Due to the wild yeast, The Dissident required special treatment and was held in isolation under lock and key apart from the rest of the brewery’s beers to avoid any cross-contamination. A secondary bottling line was also brought in from an outside contractor to facilitate The Dissident’s bottling and ensure the beer and wild yeast never touched the brewery’s machinery.
This is the kind of commitment to evolution that should make a beer drinker's heart sing. It means that the brewery didn't just casually decide to whip up a crazy Belgian style for kicks. It's intentional, it's experimental, and it's risky as hell. Whatever the beer ends up tasting like (and I hope it's great), this alone is worthy of praise. So: kudos to you, Deschutes.

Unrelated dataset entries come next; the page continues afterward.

Lemma demo_cstr p s :
  forallb (fun i => bool_decide (demo_mem !! (p + Z.of_nat i) = (s ++ [0]) !! i)) (seq 0 (S (length s))) = true ->
  forallb (fun b => (0 <? b) && (b <? 256)) s = true -> 0 <= p <= 400 -> (length s < 100)%nat ->
  cstr demo_mem p s.
Proof.
  intros H1 H2 Hp Hl. rewrite forallb_forall in H1. split; [|split].
  - intros i b Hi. pose proof (lookup_lt_Some _ _ _ Hi) as Hlt. rewrite length_app in Hlt. cbn in Hlt.
    assert (Hin : In i (seq 0 (S (length s)))) by (apply in_seq; lia).
    apply H1, bool_decide_eq_true_1 in Hin. congruence.
  - apply Forall_forall. intros b Hb%list_elem_of_In.
    rewrite forallb_forall in H2. apply H2, andb_prop in Hb as [? ?]. lia.
  - lia.
Qed.

Lemma mapped_check (m : gmap Z Z) p n :
  forallb (fun i => bool_decide (is_Some (m !! (p + Z.of_nat i)))) (seq 0 (Z.to_nat n)) = true ->
  mapped m p n.
Proof.
  intros H a Ha. rewrite forallb_forall in H.
  replace a with (p + Z.of_nat (Z.to_nat (a - p))) by lia.
  eapply bool_decide_eq_true_1, H, in_seq. lia.
Qed.

Lemma strlen_correct_witness :
  cstr demo_mem 200 [112; 97; 116; 104] /\ strlen demo_mem 200 = Ret 4.
Proof.
  assert (H : cstr demo_mem 200 [112; 97; 116; 104]) by (apply demo_cstr; (by vm_compute) || (cbn; lia)).
  split; [exact H|apply (strlen_correct _ _ _ H)].
Defined.
Lemma append_spec m out src t k : 0 <= k -> mapped m dest (2 * n) -> cstr m dest out -> cstr m src t ->
  disjoint dest (2 * n) src (Z.of_nat (length t) + 1) -> Z.of_nat (length out) + Z.min k (Z.of_nat (length t)) < 2 * n ->
  exists m' d, strncat m dest src k = Ret (m', d) /\ cstr m' dest (out ++ take (Z.to_nat k) t) /\ kept m m'.
Proof.
  intros Hk Hm Ho Ht Hd Hl. eexists _, _. split; [apply (strncat_cut m dest src out t k Hk Ho Ht)|].
  - intros a Ha. apply Hm. lia.
  - unfold disjoint in *. lia.
  - assert (E : take (Z.to_nat (Z.min k (Z.of_nat (length t)))) t = take (Z.to_nat k) t).
    { destruct (decide (k <= Z.of_nat (length t))); [by rewrite Z.min_l|]. by rewrite !take_ge by lia. }
    rewrite E. pose proof Ho as (Hb & Hf & _). pose proof Ht as (_ & Hft & _). assert (Hlt : (length (take (Z.to_nat k) t) <= Z.to_nat k)%nat /\ (length (take (Z.to_nat k) t) <= length t)%nat)
      by (rewrite length_take; lia). split; [|split].
    + split; [|split; [apply Forall_app_2; [done|by apply Forall_take]|rewrite length_app; lia]].
      rewrite <- app_assoc. apply bytes_at_app. split; [|apply write_bytes_at].
      apply write_bytes_bytes_at; [|unfold disjoint; lia]. by apply bytes_at_app in Hb as [Hb _].
    + intros a Ha _. apply write_bytes_outside. rewrite length_app. cbn. lia.
    + intros a Ha. rewrite write_bytes_lookup. destruct (decide _); [|done]. apply lookup_lt_is_Some. lia.
Qed.

Lemma loop_spec its : forall m fmt out fuel rest text, text = concat (item_text <$> its) ->
  cstr m fmt text -> clear_of fmt (Z.of_nat (length text) + 1) -> Forall (item_ok m) its -> mapped m dest (2 * n) ->
  cstr m dest out -> Z.of_nat (length out) <= n - 1 -> (length text < fuel)%nat ->
  let r := layout (n - 1) (Z.of_nat (length out)) its in
  exists m', printf_loop tmpbuf fuel m dest n fmt (Z.of_nat (length out)) (concat (item_words <$> its) ++ rest) = Ret (m', i32 r.2) /\
    cstr m' dest (out ++ r.1) /\ kept m m'.
Proof.
  assert (Hu : u32 (n - 1) = n - 1) by (apply u32_small; unfold is_u32; lia).
  induction its as [|it its IH]; intros m fmt out fuel rest text Etx Ht Hcl Hok Hm Ho Hout Hf r; (destruct fuel as [|fuel]; [lia|]).
  { cbn [printf_loop]. rewrite (cstr_head m fmt _ Ht), bind_Ret, Etx. cbn. exists m. rewrite app_nil_r. split; [done|]. split; [done|apply kept_refl]. }
  apply Forall_cons in Hok as [Hit Hok]. unfold r. clear r. cbn [layout]. cbn [fmap list_fmap concat] in Etx.
  assert (Hc0 : exists c0 tl, text = c0 :: tl /\ c0 <> 0 /\ (forall c, it = Lit c -> c0 = c)).
  { rewrite Etx. destruct it as [c|fl w prec len c x]; eexists _, _; (split; [reflexivity|]); (split; [|by intros ? [= ->]]); [|done]. destruct Hit as [[Hc _] _]. lia. }
  destruct Hc0 as (c0 & tl & E0 & Hc0 & Hlit).
  cbn [printf_loop]. rewrite Hu. rewrite (cstr_head m fmt _ Ht), bind_Ret, E0. cbn [hd].
  rewrite (proj2 (Z.eqb_neq c0 0)) by done. destruct (Z.geb_spec (Z.of_nat (length out)) (n - 1)) as [Hge|Hlt].
  { exists m. cbn. rewrite app_nil_r. split; [done|]. split; [done|apply kept_refl]. }
  destruct it as [c|fl w prec len c x].
  - (* a character *)
    specialize (Hlit c eq_refl). subst c0. cbn [item_text app item_out item_full item_words fmap list_fmap concat] in *. destruct Hit as [Hch Hne].
    rewrite (proj2 (Z.eqb_neq c 37)) by done. cbn [negb]. rewrite E0 in Etx. injection Etx as ->. rewrite E0 in *. cbn [length] in *.
    destruct (append_spec m out fmt _ 1 ltac:(lia) Hm Ho Ht (proj2 Hcl)) as (m1 & d & -> & Ho1 & Hk1); [cbn [length]; lia|].
    rewrite bind_Ret. cbv beta iota. change (take (Z.to_nat 1) (c :: concat (item_text <$> its))) with [c] in Ho1.
    rewrite (Z.gtb_ltb _ (n - 1)), (proj2 (Z.ltb_ge (n - 1) _)) by lia.
    assert (Ew : Z.of_nat (length out) + 1 = Z.of_nat (length (out ++ [c]))) by (rewrite length_app; cbn; lia).
    rewrite u32_small by (unfold is_u32; lia). change (Z.of_nat 1) with 1. rewrite Ew.
    assert (Hcl' : clear_of (fmt + 1) (Z.of_nat (length (concat (item_text <$> its))) + 1)) by (unfold clear_of, disjoint in *; lia).
    destruct (IH m1 (fmt + 1) (out ++ [c]) fuel rest _ eq_refl) as (m2 & E2 & Ho2 & Hk2).
    + apply (kept_cstr m); [done|by eapply cstr_tail|done].
    + done.
    + by apply (kept_items m).
    + by apply (kept_mapped m).
    + done.
    + lia.
    + lia.
    + exists m2. rewrite E2. cbn [fst snd app]. rewrite <- app_assoc in Ho2.
      split; [done|]. split; [done|by eapply kept_trans].
  - (* a directive *)
    destruct Hit as (Hd & Hx & Hxc). cbn [item_text app] in Etx. rewrite E0 in Etx. injection Etx as -> Etl.
    change (negb (37 =? 37)) with false. cbv iota. rewrite E0 in Ht, Hcl, Hf. cbn [length] in Hcl, Hf.
    rewrite Etl in *. clear Etl E0 text tl.
    rewrite <- !app_assoc in Ht, Hcl, Hf. cbn [app] in Ht, Hcl, Hf. apply cstr_tail in Ht.
    cbn [fmap list_fmap concat]. rewrite <- app_assoc.
    rewrite (directive_spec m (fmt + 1) _ fl w prec len c _ Hd Ht), bind_Ret. cbv beta iota.
    set (pre := fl ++ wtext w ++ ptext prec ++ ltext len) in *. set (post := concat (item_text <$> its)) in *.
    assert (Epre : fl ++ wtext w ++ ptext prec ++ ltext len ++ c :: post = pre ++ c :: post) by (unfold pre; rewrite <- !app_assoc; done).
    rewrite Epre in *. apply cstr_drop in Ht. rewrite length_app in Hcl, Hf. cbn [length] in Hcl, Hf. set (p1 := fmt + 1 + Z.of_nat (length pre)) in *.
    change (write_bytes m tmpbuf (replicate TMPBUF 0)) with (in_tmpbuf m tmpbuf []).
    assert (Hk0 : kept m (in_tmpbuf m tmpbuf [])) by (apply kept_tmpbuf; cbn; unfold TMPBUF; lia).
    rewrite (cstr_head _ p1 (c :: post)), bind_Ret; [|apply (kept_cstr m); [done|done|unfold clear_of, disjoint in *; cbn [length]; lia]]. cbn [hd].
    set (it := Dir fl w prec len c x) in *.
    pose proof (convert_spec tmpbuf Htmp Htmp' m fl w prec len c x (concat (item_words <$> its) ++ rest) Hd Hx) as Hcv. fold it in Hcv.
    destruct Hcv as (t & ob & Htl & -> & Hob & Hcut & Hwhere).
    rewrite bind_Ret. cbv beta iota.
    assert (Hk1 : kept m (in_tmpbuf m tmpbuf t)) by (apply kept_tmpbuf; unfold TMPBUF; lia).
    assert (Hm1 : mapped (in_tmpbuf m tmpbuf t) dest (2 * n)) by by apply (kept_mapped m).
    assert (Ho1 : cstr (in_tmpbuf m tmpbuf t) dest out).
    { apply in_tmpbuf_cstr; [unfold TMPBUF; lia|done|]. unfold disjoint in *. lia. }
    assert (Hobd : disjoint dest (2 * n) ob (Z.of_nat (length (item_full it)) + 1) /\ Z.of_nat (length (item_full it)) < 2 ^ 30).
    { destruct Hwhere as [[-> Hl]|(fl' & w' & prec' & len' & c' & s & E)]; [unfold disjoint in *; lia|].
      injection E as -> -> -> -> -> ->. cbn [item_full it]. destruct Hx as (_ & _ & Hls & _). split; [apply (Hxc ob s eq_refl)|done]. }
    destruct Hobd as [Hobd Hfull].
    assert (Hol : (length (item_out it) <= length (item_full it))%nat) by (rewrite Hcut at 1; rewrite length_take; lia).
    assert (Hsum : u32 (Z.of_nat (length out) + Z.of_nat (length (item_out it))) = Z.of_nat (length out) + Z.of_nat (length (item_out it)))
      by (apply u32_small; unfold is_u32; lia).
    rewrite Hsum. destruct (Z.gtb_spec (Z.of_nat (length out) + Z.of_nat (length (item_out it))) (n - 1)) as [Hgt|Hle].
    + assert (Ecut : u32 (Z.of_nat (length (item_out it)) - u32 (Z.of_nat (length (item_out it)) - n + 1)) = n - 1).
      { unfold u32. rewrite Zminus_mod_idemp_r. rewrite Z.mod_small by lia. lia. }
      rewrite Ecut. destruct (append_spec _ out ob _ (n - 1) ltac:(lia) Hm1 Ho1 Hob Hobd) as (m2 & d & -> & Ho2 & Hk2); [lia|].
      rewrite bind_Ret. cbv beta iota. exists m2. cbn [fst snd]. split; [done|]. split; [done|by eapply kept_trans].
    + destruct (append_spec _ out ob _ (Z.of_nat (length (item_out it))) ltac:(lia) Hm1 Ho1 Hob Hobd) as (m2 & d & -> & Ho2 & Hk2); [lia|].
      rewrite bind_Ret. cbv beta iota. rewrite Nat2Z.id, <- Hcut in Ho2.
      assert (Ew : Z.of_nat (length out) + Z.of_nat (length (item_out it)) = Z.of_nat (length (out ++ item_out it))) by (rewrite length_app; lia).
      rewrite Ew. assert (Hk : kept m m2) by by eapply kept_trans.
      assert (Hcl' : clear_of (p1 + 1) (Z.of_nat (length post) + 1)) by (unfold clear_of, disjoint in *; lia).
      destruct (IH m2 (p1 + 1) (out ++ item_out it) fuel rest _ eq_refl) as (m3 & E3 & Ho3 & Hk3).
      * apply (kept_cstr m); [done|by eapply cstr_tail|done].
      * done.
      * by apply (kept_items m).
      * by apply (kept_mapped m).
      * done.
      * rewrite <- Ew. lia.
      * unfold post in *. lia.
      * exists m3. rewrite E3. cbn [fst snd]. rewrite <- app_assoc in Ho3. split; [done|]. split; [done|by eapply kept_trans].
Qed.
End loop.
Definition gallocator_find_start_aligned (bm : list Z) (alignment : Z) (c : AllocationCtx)
    : outcome (bool * AllocationCtx) :=
  let starting_address := u32 (c.(poolstart) + allocationctx_to_offset c) in
  c ← (if negb (starting_address mod alignment =? 0) then
         let starting_address := u32 (bytes_align_up64 starting_address alignment) in
         _ ← assert_ (starting_address mod alignment =? 0);
         Ret (addr_to_allocationctx_offset starting_address c)
       else Ret c);
  find_loop (find_fuel c) bm (u32 (ceil alignment c.(chunksize))) c.

(** ** Allocation *)

Definition alloc_ctx (size : Z) (meta : GAllocatorHeapMeta) : AllocationCtx :=
  if size >=? HI_POOL_CHUNK_SIZE then
    mkCtx meta.(hi_bitmap) meta.(hi_bitmap_size) meta.(hi_pool) meta.(hi_poolchunks) HI_POOL_CHUNK_SIZE 0 0
  else if size >=? MID_POOL_CHUNK_SIZE then
    mkCtx meta.(mid_bitmap) meta.(mid_bitmap_size) meta.(mid_pool) meta.(mid_poolchunks) MID_POOL_CHUNK_SIZE 0 0
  else
    mkCtx meta.(lo_bitmap) meta.(lo_bitmap_size) meta.(lo_pool) meta.(lo_poolchunks) LO_POOL_CHUNK_SIZE 0 0.

Fixpoint search_loop (fuel : nat) (bm : list Z) (alignment chunksneeded : Z) (c : AllocationCtx)
    : outcome (option AllocationCtx) :=
  match fuel with
  | O => Undef
  | S fuel =>
      r ← gallocator_find_start_aligned bm alignment c;
      if r.1 : bool then
        let c := r.2 in
        if chunksneeded =? 1 then Ret (Some c)
        else
          chunksfound ← gallocator_has_n_contiguous_bits bm c chunksneeded;
          if chunksfound =? chunksneeded then Ret (Some c)
          else search_loop fuel bm alignment chunksneeded (allocationctx_advance chunksfound c)
      else Ret None
  end.

Definition gallocator_do_alloc_aligned (size alignment : Z) (h : gheap) : outcome (gheap * Z) :=
  let c := alloc_ctx size h.(hmeta) in
  let chunksneeded := u32 (ceil size c.(chunksize)) in
  bm ← deref (h.(bitmaps) !! c.(bitmapstart));
  r ← search_loop (find_fuel c) bm alignment chunksneeded c;
  match r with
  | None => Ret (h, 0)
  | Some c =>
      r ← gallocator_bitmap_set_bits bm c chunksneeded;
      let '(bm, st) := r : list Z * Z in
      let h := mkGHeap h.(hmeta) (<[c.(bitmapstart) := bm]> h.(bitmaps)) h.(ametas) in
      if negb (st =? 0) then Ret (h, 0)
      else
        let addr := u32 (c.(poolstart) + allocationctx_to_offset c) in
        let allocmeta := mkAllocMeta ALLOCATION_SIGNATURE size c.(chunksize) alignment in
        Ret (mkGHeap h.(hmeta) h.(bitmaps)
               (<[addr - sizeof_GAllocationMeta := allocmeta]> h.(ametas)), addr)
  end.

Definition gallocator_alloc_aligned (size alignment : Z) (h : gheap) : outcome (gheap * Z) :=
  if negb (h.(hmeta).(signature) =? HEAP_SIGNATURE) then Ret (h, 0)
  else gallocator_do_alloc_aligned size alignment h.

(** The metadata below [addr]; bytes that no allocation wrote carry no
    signature. *)
Definition allocmeta_of (addr : Z) (h : gheap) : option GAllocationMeta :=
  match h.(ametas) !! (addr - sizeof_GAllocationMeta) with
  | Some am => if am.(am_signature) =? ALLOCATION_SIGNATURE then Some am else None
  | None => None
  end.
#[export] Instance kmalloc_laws : AllocatorLaws kstate.
Proof.
  split; cbn.
  - intros k n Hk Hn. destruct (kmalloc_spec k Hk n ltac:(lia)) as (k' & p & Hr & Hk' & _ & Hc).
    exists k', p. do 2 (split; [done|]). destruct Hc as [Hc|(Hp & _ & Hf & Hl)]; [by left|right].
    split; [lia|done].
  - intros k n Hk Hn. unfold kcalloc.
    destruct (kmalloc_spec k Hk n ltac:(lia)) as (k' & p & -> & Hk' & _ & Hc). rewrite bind_Ret. cbn [fst snd].
    destruct Hc as [[-> Hl]|(Hp & _ & Hf & Hl)].
    + exists k', 0. do 2 (split; [done|]). by left.
    + rewrite (proj2 (Z.eqb_neq p 0)) by lia. cbn [negb]. eexists _, p. split; [reflexivity|].
      split; [exact Hk'|]. right. split; [lia|done].
  - intros k p n Hk Hn [->|Hp].
    + unfold krealloc. rewrite (proj2 (Z.eqb_neq n 0)) by lia. pose proof Hk as [(e & He & Hde) (i & h & g & Hi & Hg & _)].
      rewrite (active_ret k i h g), bind_Ret by done. cbn [Z.eqb negb andb]. rewrite Hde.
      destruct (with_heap_spec k Hk n e ltac:(lia) He) as (k' & q & Hr & Hk' & _ & Hc).
      exists k', q. do 2 (split; [done|]). destruct Hc as [Hc|(Hq & _ & Hf & Hl)]; [by left|right].
      split; [lia|]. split; [by right|]. intros b. rewrite Hl.
      repeat case_decide; try done. subst b. destruct (klive k 0) as [z|] eqn:E; [|done].
      destruct (klive_inside k Hk 0 z E) as (_ & _ & _ & _ & _ & ? & _). lia.
    + destruct (klive k p) as [m|] eqn:E; [|done].
      destruct (krealloc_spec k p m n Hk E Hn) as (k' & q & Hr & Hk' & Hc). exists k', q.
      do 2 (split; [done|]). destruct Hc as [(-> & _ & Hl)|(Hq & Hor & Hl & _)]; [by left|by right].
  - done.
  - intros k p Hk Hp. destruct (klive k p) as [m|] eqn:E; [|done].
    destruct (kfree_spec k Hk p m E) as (k' & Hr & Hk' & _ & Hl). by exists k'.
  - intros k p n Hk E. destruct (klive_inside k Hk p n E) as (_ & _ & _ & _ & _ & ? & ? & _). lia.
  - intros k p n q m Hk Hp Hq Hne. destruct (klive_disjoint k p n q m Hk Hp Hq Hne); lia.
Qed.

(** The lowest address of the active heap, which no operation moves. *)
Definition klowest (k : kstate) : Z :=
  match active k with Ret (_, (h, _)) => h.(vaddr) | _ => 0 end.

Lemma klowest_set k i h g g' s d : active k = Ret (i, (h, g)) ->
  klowest (set_data (set_stats (set_heap k i g') s) d) = klowest k.
Proof.
  intros Ha. unfold klowest at 2. rewrite Ha. unfold active in Ha.
  destruct (g_active_heap k) as [j|] eqn:E1; [|done]. cbn in Ha.
  destruct (g_heaps k !! j) as [hg|] eqn:E2; [|done]. injection Ha as -> ->.
  unfold klowest, active. cbn [g_active_heap set_data set_stats set_heap g_heaps].
  rewrite E1. cbn. by rewrite list_lookup_alter_eq, E2.
Qed.

Lemma klowest_alloc sz al k k' p : kmalloc_aligned_with_heap sz al k = Ret (k', p) -> klowest k' = klowest k.
Proof.
  unfold kmalloc_aligned_with_heap. intros Hr. apply bind_Ret_inv in Hr as ([i [h g]] & Ha & Hr).
  apply bind_Ret_inv in Hr as (r & _ & Hr). injection Hr as <- <-.
  match goal with |- klowest (set_stats _ ?s) = _ => exact (klowest_set k i h g r.1 s k.(data) Ha) end.
Qed.

Lemma klowest_free a k k' : kfree_with_heap a k = Ret k' -> klowest k' = klowest k.
Proof.
  unfold kfree_with_heap. intros Hr. apply bind_Ret_inv in Hr as ([i [h g]] & Ha & Hr).
  apply bind_Ret_inv in Hr as (g' & _ & Hr). injection Hr as <-.
  match goal with |- klowest (set_data (set_heap (set_stats _ ?s) _ _) ?d) = _ => exact (klowest_set k i h g g' s d Ha) end.
Qed.

Lemma klowest_kmalloc n k k' p : kmalloc n k = Ret (k', p) -> klowest k' = klowest k.
Proof.
  intros Hr. unfold kmalloc, kmalloc_aligned in Hr. destruct (n =? 0); [by simplify_eq|].
  destruct (negb _); [by simplify_eq|]. apply bind_Ret_inv in Hr as ([k1 q] & Hm & Hr). apply klowest_alloc in Hm.
  rewrite <- Hm. bind_inv. by simplify_eq.
Qed.

#[export] Instance kmalloc_aligned_allocator : AlignedAllocator kstate := {
  kmalloc_aligned_ := kmalloc_aligned; lowest := klowest }.

#[export] Instance kmalloc_aligned_laws : AlignedAllocatorLaws kstate.
Proof.
  split; cbn.
  - intros k n e Hk Hn He. unfold kmalloc_aligned. rewrite (proj2 (Z.eqb_neq n 0)), pow2_check by lia. cbn [negb].
    destruct (with_heap_spec k Hk n e Hn He) as (k' & p & Hr & Hk' & _ & Hc). rewrite Hr, bind_Ret. cbn [fst snd].
    exists k', p. assert (p mod 2 ^ e = 0) as ->.
    { destruct Hc as [[-> _]|(_ & Hd & _)]; [by rewrite Z.mod_0_l by lia|apply Z.mod_divide; [lia|done]]. }
    do 2 (split; [done|]). split; [by eapply klowest_alloc|].
    destruct Hc as [Hc|(Hp & Hd & Hf & Hl)]; [by left|right]. split; [lia|done].
  - intros k p Hk Hp. destruct (klive k p) as [m|] eqn:E; [|done].
    destruct (klive_inside k Hk p m E) as (i & h & g & Ha & Hin & _). unfold klowest. rewrite Ha.
    unfold heap_is_addr_inside in Hin. reflect_bools. rewrite Z.geb_leb in *. reflect_bools. lia.
  - done.
  - intros k n k' p _ Hr. by eapply klowest_kmalloc.
  - intros k p n k' q _ Hr. unfold krealloc in Hr. destruct (n =? 0); [by injection Hr as <- _|].
    apply bind_Ret_inv in Hr as (a & _ & Hr). destruct (negb (p =? 0) && negb _); [by injection Hr as <- _|].
    destruct (negb (p =? 0)); [|by eapply klowest_alloc]. cbv zeta in Hr.
    destruct (_ <=? 0); [by injection Hr as <- _|]. destruct (_ =? n); [by injection Hr as <- _|].
    destruct (_ <? 0); [by injection Hr as <- _|]. destruct (negb _); [done|].
    apply bind_Ret_inv in Hr as ([k1 q1] & Hm & Hr). cbn [fst snd] in Hr. apply klowest_alloc in Hm.
    destruct (q1 =? 0); [by injection Hr as <- _|]. apply bind_Ret_inv in Hr as (k2 & Hf & Hr).
    injection Hr as <- _. apply klowest_free in Hf. rewrite Hf, <- Hm. done.
  - intros k p k' _ Hr. unfold kfree in Hr. destruct (p =? 0); [done|].
    apply bind_Ret_inv in Hr as (a & _ & Hr). destruct (negb _); [done|]. by eapply klowest_free.
  - intros k n k' p _ Hr. unfold kcalloc in Hr. apply bind_Ret_inv in Hr as ([k1 q] & Hm & Hr). apply klowest_kmalloc in Hm.
    rewrite <- Hm. destruct (negb _); by injection Hr as <- _.
Qed.

(** ** Bringing the allocator up *)

Definition boot_state : kstate := mkK 0 [] None (mkStats 0 0 0 0) ∅.

(** [kmalloc_init], one heap, and that heap made active. *)
Definition kmalloc_boot (max_align : Z) (heap : Heap) : outcome kstate :=
  let r := kmalloc_init max_align boot_state in
  _ ← assert_ (negb (r.2 <? 0));
  r ← kmalloc_register_heap heap r.1;
  let r' := kmalloc_use_heap r.2 r.1 in
  _ ← assert_ (negb (r'.2 <? 0));
  Ret r'.1.

Lemma kmalloc_boot_spec e heap : 0 <= e <= 30 -> 0 < heap.(vaddr) -> 1 <= heap.(pagespan) ->
  heap.(vaddr) + heap.(pagespan) * PAGESIZE < 2 ^ 32 ->
  exists k, kmalloc_boot (2 ^ e) heap = Ret k /\ kwf k /\ (forall a, klive k a = None) /\
    k.(default_alignment) = 2 ^ e.
Proof.
  intros He Hv Hp Hend. destruct (init_heap_spec heap Hv Hp Hend) as (m & Hi & Hs & Hl & A & B & C).
  pose proof (layout_meta_wf _ _ m Hv Hend Hs Hl A B C) as Hm.
  unfold kmalloc_boot, kmalloc_init, kmalloc_check_driver. rewrite pow2_check by lia.
  cbn. unfold kmalloc_register_heap. cbn. rewrite Hi. cbn.
  eexists. split; [reflexivity|]. split; [|split].
  - split; [by exists e|]. exists 0%nat, heap, (zeroed_heap m). split; [done|]. split; [done|].
    split; [by apply zeroed_heap_wf|]. split; [|done].
    split; [done|]. split; [lia|]. split; [done|]. destruct Hl, A as (? & ? & _), B as (? & ? & _), C as (? & ? & _).
    unfold sizeof_GAllocatorHeapMeta, LO_POOL_CHUNK_SIZE, MID_POOL_CHUNK_SIZE, HI_POOL_CHUNK_SIZE in *.
    intros []; unfold pool_hi_addr; cbn [pctx hmeta zeroed_heap poolstart poolchunks chunksize];
      unfold LO_POOL_CHUNK_SIZE, MID_POOL_CHUNK_SIZE, HI_POOL_CHUNK_SIZE; lia.
  - done.
  - done.
Qed.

Speaking of kudos, I'm really lovin' this label. I don't have a satori award for new labels, but we'd have quite a battle this year between Hop Czar and the Dissident if there was.

Sunday, August 10, 2008

Mark Your Calendar

Dunno if this has an Olympics tie-in, but Belmont Station is tapping the much-anticipated Russian River Supplication on Tuesday. It is a (Flanders?) brown ale "aged in Pinot Noir wine barrels for one year with sour cherries, Brettanomyces yeast, and Lactobacillus & Pedicoccus bacteria." Yes, bacteria--and it's intentional! It is a two-time GABF silver medalist, and I have heard it spoken of only in the sotto voce of those who know. Erase Pliny the Elder from your memory--this is not your pappy's strong ale (unless your pappy's a Flemish brewer).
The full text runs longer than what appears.